Publié le 17 nov. 2020 • Mis à jour le 25 nov. 2020 • Par Candice Salomé

La sclérose en plaques est une maladie auto-immune inflammatoire qui attaque le système nerveux central. Elle s’aggrave lentement dans la majorité des cas et cette aggravation dépend, notamment, de la fréquence et de la gravité des poussées.

Mais alors, qu’est-ce qu’une poussée de SEP ? Comment l’identifier ? Existe-t-il des facteurs favorisant l’apparition d’une poussée ? Comment la prévenir et la gérer ?

On vous dit tout dans notre article !

Comment gérer une poussée de SEP ?

La SEP est une maladie du système nerveux central (la moelle épinière et le cerveau). C’est-à-dire que le système immunitaire (impliqué dans la lutte contre les virus et les bactéries) s’emballe et attaque la myéline (gaine protectrice des fibres nerveuses) qui joue un rôle important dans la propagation de l’influx nerveux du cerveau aux diverses parties du corps.

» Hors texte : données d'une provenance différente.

Lemma load16_ok mem i :
  bytes mem → 0 ≤ i → i + 1 < Z.of_nat (length mem) → ∃ x, load16 mem i = Ret x ∧ fits 16 x.
Proof.
  intros Hm Hi Hl. unfold load16.
  destruct (lookup_lt_is_Some_2 mem (Z.to_nat i)) as [a Ha]; [lia|].
  destruct (lookup_lt_is_Some_2 mem (Z.to_nat (i + 1))) as [b Hb]; [lia|].
  rewrite (aread_Some _ _ _ Hi Ha), (aread_Some _ (i + 1) b) by (done || lia).
  eexists. split; [done|]. apply (Forall_lookup_1 _ _ _ _ Hm) in Ha, Hb.
  unfold fits in *. change (2 ^ 8) with 256 in *. change (2 ^ 16) with 65536. lia.
Qed.

Lemma load32_ok mem i :
  bytes mem → 0 ≤ i → i + 3 < Z.of_nat (length mem) → ∃ x, load32 mem i = Ret x ∧ fits 32 x.
Proof.
  intros Hm Hi Hl. unfold load32. destruct (load16_ok mem i) as (a & -> & Ha); [done|lia|lia|].
  destruct (load16_ok mem (i + 2)) as (b & E & Hb); [done|lia|lia|]. cbn [mbind outcome_bind].
  rewrite E. eexists. split; [done|]. unfold fits in *. change (2 ^ 16) with 65536 in *.
  change (2 ^ 32) with (65536 * 65536). lia.
Qed.

(** Where the checksum is in the segment, and the length of the segment as the code
    finds it. *)
Definition check_at (proto : Z) : Z := if proto =? IPPROTO_TCP then tcp_check else udp_check.

Definition segment_len (mem : list Z) (pkt proto : Z) : outcome Z :=
  if proto =? IPPROTO_TCP then
    tot_len ← load16 mem (pkt + ip_tot_len);
    vihl ← aread mem (pkt + ip_vihl);
    Ret (u16 (bswap16 tot_len - Z.shiftl (Z.land vihl 15) 2))
  else
    len ← load16 mem (pkt + l4_header + udp_len);
    Ret (bswap16 len).

(** What a receiver does with a TCP or UDP packet: the segment starts behind the IP
    header, whose length is in the packet, and has to fit into the IP packet; its words
    and those of the pseudo header add up to all ones. *)
Definition accepts (mem : list Z) (pkt : Z) : outcome bool :=
  vihl ← aread mem (pkt + ip_vihl);
  tot_len ← load16 mem (pkt + ip_tot_len);
  protocol ← aread mem (pkt + ip_protocol);
  saddr ← load32 mem (pkt + ip_saddr);
  daddr ← load32 mem (pkt + ip_daddr);
  let iplen := 4 * Z.land vihl 15 in
  let l4 := pkt + ip_vihl + iplen in
  len ← (if protocol =? IPPROTO_TCP then Ret (bswap16 tot_len - iplen)
         else x ← load16 mem (l4 + udp_len); Ret (bswap16 x));
  let seg := take (Z.to_nat len) (drop (Z.to_nat l4) mem) in
  Ret ((20 <=? iplen) && (0 <=? len) && (iplen + len <=? bswap16 tot_len) &&
       (ones_sum (pseudo saddr daddr protocol (Z.to_nat len) ++ words seg) =? 65535)).

(** A packet without IP options whose segment of [n] bytes is in memory with the byte
    behind it. *)
Record rewritable (mem : list Z) (pkt proto : Z) (n : nat) : Prop := {
  rw_bytes : bytes mem;
  rw_pkt : 0 ≤ pkt;
  rw_ip : ∃ x, load16 mem (pkt + eth_proto) = Ret x ∧ bswap16 x = PROTO_IP;
  rw_proto : aread mem (pkt + ip_protocol) = Ret proto;
  rw_kind : proto = IPPROTO_TCP ∨ proto = IPPROTO_UDP;
  rw_len : segment_len mem pkt proto = Ret (Z.of_nat n);
  rw_check : check_at proto + 2 ≤ Z.of_nat n;
  rw_end : pkt + l4_header + Z.of_nat n < Z.of_nat (length mem);
  rw_ihl : ∃ v, aread mem (pkt + ip_vihl) = Ret v ∧ Z.land v 15 = 5;
  rw_total : ∃ x, load16 mem (pkt + ip_tot_len) = Ret x ∧ 20 + Z.of_nat n ≤ bswap16 x;
}.

(** The memory around the checksum. *)
Lemma packet_split (mem : list Z) (i j n : nat) :
  (j + 2 ≤ n)%nat → (i + n ≤ length mem)%nat →
  ∃ pre A a b B post, mem = pre ++ (A ++ a :: b :: B) ++ post ∧ length pre = i ∧ length A = j ∧
    length (A ++ a :: b :: B) = n ∧ length post = (length mem - i - n)%nat.
Proof.
  intros Hj Hn. exists (take i mem), (take j (drop i mem)).
  destruct (drop j (drop i mem)) as [|a [|b R]] eqn:E;
    apply (f_equal length) in E as El; rewrite !length_drop in El; cbn in El; [lia|lia|].
  exists a, b, (take (n - j - 2) R), (drop (n - j - 2) R).
  rewrite !length_app, !length_take, !length_drop. cbn [length]. rewrite length_take.
  split_and!; try lia.
  rewrite <-app_assoc. cbn [app]. rewrite take_drop, <-E, take_drop. by rewrite take_drop.
Qed.

(** The checksum makes the sum come out: [A] and [B] surround it. *)
Lemma checksum_completes src dst proto n k A B :
  fits 32 src → fits 32 dst → 0 < bswap16 proto → length A = (2 * k)%nat → bytes A → bytes B →
  let c := inet_checksum (pseudo src dst proto n ++ words (A ++ 0 :: 0 :: B)) in
  fits 16 c ∧ ones_sum (pseudo src dst proto n ++ words (A ++ c mod 256 :: c / 256 :: B)) = 65535.
Proof.
  intros Hs Hd Hp HA Ha Hb c. pose proof (pseudo_fits src dst proto n Hs Hd) as Hps.
  destruct (words_fits A Ha) as [HwA _]. destruct (words_fits B Hb) as [HwB _].
  assert (∀ w, fits 16 w → Forall (fits 16) (pseudo src dst proto n ++ words A ++ w :: words B)) as Hall.
  { intros w Hw. apply Forall_app. split; [done|]. apply Forall_app. split; [done|]. by constructor. }
  unfold c. rewrite !(words_app k) by done. cbn [words].
  set (S := sumz (pseudo src dst proto n) + sumz (words A) + sumz (words B)).
  assert (0 < S) as HS.
  { pose proof (proj1 (sumz_nonneg _ HwA)). pose proof (proj1 (sumz_nonneg _ HwB)).
    unfold fits in Hs, Hd. change (2 ^ 32) with (65536 * 65536) in *.
    pose proof (bswap16_fits (Z.of_nat n)) as Hn. unfold fits in Hn.
    unfold S, pseudo. rewrite !sumz_cons. change (sumz []) with 0.
    pose proof (Z.mod_pos_bound src 65536). pose proof (Z.mod_pos_bound dst 65536).
    pose proof (Z.div_pos src 65536). pose proof (Z.div_pos dst 65536). lia. }
  destruct (canon_pos S HS) as (q & Eq & Hq & Hc).
  rewrite inet_canon by (apply Hall; unfold fits; lia).
  rewrite !sumz_app, !sumz_cons. replace (_ + (_ + (_ + _))) with S by lia.
  rewrite (Z.add_comm (_ mod _)), <-Z.div_mod by lia.
  assert (fits 16 (65535 - canon S)) as Hcs by (unfold fits; change (2 ^ 16) with 65536; lia).
  split; [done|]. rewrite ones_sum_canon by by apply Hall.
  rewrite !sumz_app, sumz_cons. apply (canon_unique _ _ q); lia.
Qed.

(** Both kinds of packet: memory around the checksum, and what the code finds there. *)
Section packet.
Context (pre A B post : list Z) (a b pkt proto : Z).
Notation mem_with x y := (pre ++ (A ++ x :: y :: B) ++ post).
Notation n := (length (A ++ a :: b :: B)).
Hypothesis Hpre : Z.of_nat (length pre) = pkt + l4_header.
Hypothesis HA : Z.of_nat (length A) = check_at proto.

Lemma mem_store x y z :
  store16 (mem_with x y) (pkt + l4_header + check_at proto) z = Ret (mem_with (z mod 256) (z / 256)).
Proof.
  rewrite <-Hpre, <-HA. rewrite !app_assoc, <-!(app_assoc (pre ++ A)). cbn [app].
  rewrite store16_mid by (rewrite length_app; lia). done.
Qed.

Lemma mem_prefix x y : mem_with x y = (pre ++ A) ++ x :: y :: B ++ post.
Proof. by rewrite <-!app_assoc. Qed.

(** What is in front of the checksum stays. *)
Lemma mem_load16 x y i :
  i + 1 < pkt + l4_header + check_at proto → load16 (mem_with x y) i = load16 (mem_with a b) i.
Proof. intros Hi. rewrite !mem_prefix. apply load16_prefix. rewrite length_app. lia. Qed.

Lemma mem_load32 x y i :
  i + 3 < pkt + l4_header → load32 (mem_with x y) i = load32 (mem_with a b) i.
Proof. intros Hi. apply load32_prefix. lia. Qed.

Lemma mem_aread x y i : i < pkt + l4_header → aread (mem_with x y) i = aread (mem_with a b) i.
Proof. intros Hi. apply aread_prefix. lia. Qed.

Lemma seg_n x y : length (A ++ x :: y :: B) = n.
Proof. by rewrite !length_app. Qed.

Lemma mem_segment x y :
  take n (drop (Z.to_nat (pkt + l4_header)) (mem_with x y)) = A ++ x :: y :: B.
Proof.
  rewrite <-Hpre, Nat2Z.id, drop_app_length. by rewrite <-(seg_n x y), take_app_length.
Qed.

(** What the code does with an IP packet: the checksum is computed with its field
    cleared. *)
Lemma handle_packet_steps m s d :
  (∃ x, load16 (mem_with a b) (pkt + eth_proto) = Ret x ∧ bswap16 x = PROTO_IP) →
  aread (mem_with a b) (pkt + ip_protocol) = Ret proto → proto = IPPROTO_TCP ∨ proto = IPPROTO_UDP →
  segment_len (mem_with a b) pkt proto = Ret (Z.of_nat m) →
  load32 (mem_with a b) (pkt + ip_saddr) = Ret s → load32 (mem_with a b) (pkt + ip_daddr) = Ret d →
  handle_packet (mem_with a b) pkt =
    (c ← (if proto =? IPPROTO_TCP then tcp_checksum else udp_checksum) (mem_with 0 0)
           (pkt + l4_header) m s d;
     Ret (1, mem_with (c mod 256) (c / 256))).
Proof.
  intros (x & Ex & Eip) Epr Hkind Hlen Es Ed. unfold handle_packet.
  rewrite Ex, Epr. cbn [mbind outcome_bind]. rewrite Eip. change (PROTO_IP =? PROTO_IP) with true.
  cbn [negb]. unfold segment_len in Hlen. pose proof mem_store as Hst. unfold check_at in Hst.
  assert (∀ i, i + 1 < pkt + l4_header + 6 → load16 (mem_with 0 0) i = load16 (mem_with a b) i) as Hld.
  { intros i Hi. apply mem_load16. unfold check_at, tcp_check, udp_check. destruct (_ =? _); lia. }
  destruct (proto =? IPPROTO_TCP) eqn:Et.
  - rewrite Hst. cbn [mbind outcome_bind]. change (0 mod 256) with 0. change (0 / 256) with 0.
    rewrite Hld, mem_aread by (unfold ip_tot_len, ip_vihl, l4_header; lia).
    destruct (load16 _ (pkt + ip_tot_len)) as [t|]; [|done]. cbn [mbind outcome_bind] in Hlen |- *.
    destruct (aread _ (pkt + ip_vihl)) as [v|]; [|done]. cbn [mbind outcome_bind] in Hlen |- *.
    injection Hlen as ->. rewrite !(mem_load32 0 0), Es, Ed by (unfold ip_saddr, ip_daddr, l4_header; lia).
    cbn [mbind outcome_bind]. rewrite Nat2Z.id. destruct (tcp_checksum _ _ _ _ _); [|done].
    cbn [mbind outcome_bind]. by rewrite Hst.
  - destruct Hkind as [->| ->]; [done|]. change (IPPROTO_UDP =? IPPROTO_UDP) with true. cbv iota.
    rewrite Hst. cbn [mbind outcome_bind]. change (0 mod 256) with 0. change (0 / 256) with 0.
    rewrite Hld by (unfold udp_len; lia).
    destruct (load16 _ (pkt + l4_header + udp_len)) as [t|]; [|done].
    cbn [mbind outcome_bind] in Hlen |- *. injection Hlen as ->.
    rewrite !(mem_load32 0 0), Es, Ed by (unfold ip_saddr, ip_daddr, l4_header; lia).
    cbn [mbind outcome_bind]. rewrite Nat2Z.id. destruct (udp_checksum _ _ _ _ _); [|done].
    cbn [mbind outcome_bind]. by rewrite Hst.
Qed.

Hypothesis Hrw : rewritable (mem_with a b) pkt proto n.

Lemma n_small : Z.of_nat n ≤ 65535.
Proof.
  destruct Hrw as [_ _ _ _ _ Hl _ _ _ _]. unfold segment_len in Hl. destruct (proto =? IPPROTO_TCP).
  - destruct (load16 _ _) as [t|]; [|done]. cbn [mbind outcome_bind] in Hl.
    destruct (aread _ _) as [v|]; [|done]. cbn [mbind outcome_bind] in Hl. injection Hl as <-.
    match goal with |- ?x ≤ _ => pose proof (wrap_fits 16 (bswap16 t - Z.shiftl (Z.land v 15) 2)) as H end.
    unfold fits in H. lia.
  - destruct (load16 _ _) as [t|]; [|done]. cbn [mbind outcome_bind] in Hl. injection Hl as <-.
    pose proof (bswap16_fits t) as H. unfold fits in H. lia.
Qed.

Lemma parts_bytes : bytes A ∧ bytes B.
Proof.
  destruct Hrw as [Hb _ _ _ _ _ _ _ _ _]. unfold bytes in *. rewrite !Forall_app, !Forall_cons in Hb.
  tauto.
Qed.

(** The addresses the code reads are those a receiver reads. *)
Lemma mem_addrs :
  ∃ s d, fits 32 s ∧ fits 32 d ∧ ∀ x y,
    load32 (mem_with x y) (pkt + ip_saddr) = Ret s ∧ load32 (mem_with x y) (pkt + ip_daddr) = Ret d.
Proof.
  destruct Hrw as [Hb Hp _ _ _ _ _ He _ _]. unfold l4_header in *.
  destruct (load32_ok (mem_with a b) (pkt + ip_saddr)) as (s & Es & Hs);
    [done|unfold ip_saddr; lia..|].
  destruct (load32_ok (mem_with a b) (pkt + ip_daddr)) as (d & Ed & Hd);
    [done|unfold ip_daddr; lia..|].
  exists s, d. split_and!; [done..|]. intros x y.
  rewrite !(mem_load32 x y) by (unfold ip_saddr, ip_daddr, l4_header; lia). done.
Qed.

(** The checksum the code computes with the field cleared. *)
Lemma mem_checksum s d :
  fits 32 s → fits 32 d → post ≠ [] →
  (if proto =? IPPROTO_TCP then tcp_checksum else udp_checksum) (mem_with 0 0) (pkt + l4_header) n s d =
    Ret (inet_checksum (pseudo s d proto n ++ words (A ++ 0 :: 0 :: B))).
Proof.
  intros Hs Hd Hpost. rewrite <-Hpre, <-(seg_n 0 0). pose proof n_small as Hn.
  rewrite <-(seg_n 0 0) in Hn. destruct parts_bytes as [HbA HbB].
  assert (bytes (A ++ 0 :: 0 :: B)) as Hb.
  { apply Forall_app. split; [done|]. by repeat (constructor; [done|]). }
  destruct (rw_kind _ _ _ _ Hrw) as [->| ->].
  - change (IPPROTO_TCP =? IPPROTO_TCP) with true. cbv iota. by apply tcp_checksum_run.
  - change (IPPROTO_UDP =? IPPROTO_TCP) with false. cbv iota. by apply udp_checksum_run.
Qed.

(** A receiver looks at the segment the code has summed up. *)
Lemma mem_accepts x y s d :
  load32 (mem_with x y) (pkt + ip_saddr) = Ret s → load32 (mem_with x y) (pkt + ip_daddr) = Ret d →
  accepts (mem_with x y) pkt =
    Ret (ones_sum (pseudo s d proto n ++ words (A ++ x :: y :: B)) =? 65535).
Proof.
  destruct Hrw as [_ _ _ Epr Hkind Hlen _ _ (v & Ev & Hv) (t & Et & Ht)]. intros Es Ed.
  assert (∀ i, i + 1 < pkt + l4_header + 6 → load16 (mem_with x y) i = load16 (mem_with a b) i) as Hld.
  { intros i Hi. apply mem_load16. unfold check_at, tcp_check, udp_check. destruct (_ =? _); lia. }
  unfold accepts. rewrite (mem_aread x y (pkt + ip_vihl)), (mem_aread x y (pkt + ip_protocol)),
    (Hld (pkt + ip_tot_len)), Ev, Et, Epr, Es, Ed
    by (unfold ip_tot_len, ip_vihl, ip_protocol, l4_header; lia).
  cbn [mbind outcome_bind]. rewrite Hv. change (4 * 5) with 20. cbv zeta.
  replace (pkt + ip_vihl + 20) with (pkt + l4_header) by (unfold ip_vihl, l4_header; lia).
  assert ((if proto =? IPPROTO_TCP then Ret (bswap16 t - 20)
    else z ← load16 (mem_with x y) (pkt + l4_header + udp_len); Ret (bswap16 z)) = Ret (Z.of_nat n)) as ->.
  { rewrite Hld by (unfold udp_len; lia). unfold segment_len in Hlen.
    destruct (proto =? IPPROTO_TCP); [|done]. rewrite Et, Ev in Hlen. cbn [mbind outcome_bind] in Hlen.
    rewrite Hv in Hlen. change (Z.shiftl 5 2) with 20 in Hlen. pose proof (bswap16_fits t) as Hf.
    unfold fits in Hf. rewrite wrap_small in Hlen by (unfold fits; lia). done. }
  cbn [mbind outcome_bind]. rewrite Nat2Z.id, mem_segment.
  rewrite (proj2 (Z.leb_le 0 _)), (proj2 (Z.leb_le (20 + _) _)) by lia. done.
Qed.
#[export] Instance lock_eq_dec : EqDecision lock.
Proof. solve_decision. Defined.

(** The locks a driver holds while it takes the length of the secret, while it copies
    the secret to the user, and while it stores a new one. *)
Record driver := mkDriver {
  len_lock : lock;
  copy_lock : lock;
  write_lock : lock;
}.

Definition mutexlock_misc : driver := mkDriver Mutex Mutex Mutex.
Definition spinlock_misc : driver := mkDriver Spin Mutex Spin.

(** Where a call is. [RReady] and [RCopy] also keep how many writes there had been
    when the length was taken; [RDone] is a read that succeeded. An open adds [n] = 1
    to [ga] and takes it from [gb], a close does so with -1; each counter is read
    ([x], [y] are what was read) and then stored. *)
Inductive call :=
  | RStart (count : Z)
  | RReady (len : Z) (since : nat)
  | RCopy (len : Z) (since : nat) (got : list Z)
  | RDone (since : nat) (got : list Z)
  | WReady (kbuf : list Z)
  | WCopy (kbuf : list Z) (res : nat)
  | OReady (n : Z)
  | OGa (n : Z)
  | OGaSet (n x : Z)
  | OGb (n : Z)
  | OGbSet (n y : Z)
  | Done (ret : Z).

(** [writes] are the buffers that were stored, in order; [opened] counts the opens
    that are through with [lock1], less the closes that are. *)
Record misc := mkMisc {
  secret : list Z;
  m_tx : Z;
  m_rx : Z;
  ga : Z;
  gb : Z;
  owner : lock -> option nat;
  calls : list call;
  writes : list (list Z);
  opened : Z;
}.

Definition init_misc : misc := mkMisc init_secret 0 0 0 1 (fun _ => None) [] [] 0.

Definition set_owner (o : lock -> option nat) (l : lock) (x : option nat) : lock -> option nat :=
  fun l' => if decide (l' = l) then x else o l'.

(** Call [t] goes on as [c]. *)
Definition goes (s : misc) (t : nat) (c : call) : misc :=
  mkMisc (secret s) (m_tx s) (m_rx s) (ga s) (gb s) (owner s) (<[t := c]> (calls s)) (writes s)
    (opened s).

Definition takes (s : misc) (l : lock) (x : option nat) : misc :=
  mkMisc (secret s) (m_tx s) (m_rx s) (ga s) (gb s) (set_owner (owner s) l x) (calls s) (writes s)
    (opened s).

Definition stores (s : misc) (b : list Z) : misc :=
  mkMisc b (m_tx s) (m_rx s) (ga s) (gb s) (owner s) (calls s) (writes s) (opened s).

(** The end of a read and of a write under the lock. *)
Definition read_end (s : misc) (len : Z) : misc :=
  mkMisc (secret s) (s32 (m_tx s + len)) (m_rx s) (ga s) (gb s) (owner s) (calls s) (writes s)
    (opened s).

Definition write_end (s : misc) (kbuf : list Z) : misc :=
  mkMisc (secret s) (m_tx s) (s32 (m_rx s + Z.of_nat (length kbuf))) (ga s) (gb s) (owner s)
    (calls s) (writes s ++ [kbuf]) (opened s).

Definition sets_ga (s : misc) (x : Z) : misc :=
  mkMisc (secret s) (m_tx s) (m_rx s) x (gb s) (owner s) (calls s) (writes s) (opened s).

(** The end of an open or close under [lock1]. *)
Definition count_end (s : misc) (y n : Z) : misc :=
  mkMisc (secret s) (m_tx s) (m_rx s) (ga s) y (owner s) (calls s) (writes s) (opened s + n).

(** Open and close. *)
Definition counts (t : nat) (s : misc) (c : call) : option misc :=
  match c with
  | OReady n =>
    if owner s Lock1 is Some _ then None else Some (goes (takes s Lock1 (Some t)) t (OGa n))
  | OGa n => Some (goes s t (OGaSet n (ga s)))
  | OGaSet n x => Some (goes (sets_ga s (s32 (x + n))) t (OGb n))
  | OGb n => Some (goes s t (OGbSet n (gb s)))
  | OGbSet n y => Some (goes (takes (count_end s (s32 (y - n)) n) Lock1 None) t (Done 0))
  | _ => None
  end.

(** [strscpy] is given the smaller of the count and the size of the secret. *)
Definition copy_size (kbuf : list Z) : nat := Nat.min (length kbuf) (Z.to_nat MAXBYTES).

(** [n] zeros from index [i] on. *)
Fixpoint zero_fill (b : list Z) (i : Z) (n : nat) : outcome (list Z) :=
  match n with
  | O => Ret b
  | S n => b ← awrite b i 0; zero_fill b (i + 1) n
  end.

(** [strscpy] may store zeros behind the one that ends the string, in the room it is
    given: it copies whole words where it can. [pad k] is how many it would like to
    store behind a zero at index [k]; everything below holds for every [pad]. *)
Definition padding (pad : nat -> nat) (size k : nat) : nat := Nat.min (size - S k) (pad k).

Cette maladie auto-immune est généralement diagnostiquée chez le jeune adulte (entre 25 et 35 ans en moyenne) et touche plus les femmes que les hommes (¾ des personnes diagnostiquées sont des femmes).

La sclérose en plaques touche 100 000 personnes en France. 2 500 nouveaux cas sont diagnostiqués chaque année. 

Les premiers signes évocateurs de la SEP se présentent sous forme de poussées.

Qu’est-ce qu'une poussée de SEP ?

La sclérose en plaques, dans plus de 8 cas sur 10, est de forme rémittente, c’est-à-dire qu’elle se manifeste par l’apparition de “poussées” entrecoupées de périodes de rémission.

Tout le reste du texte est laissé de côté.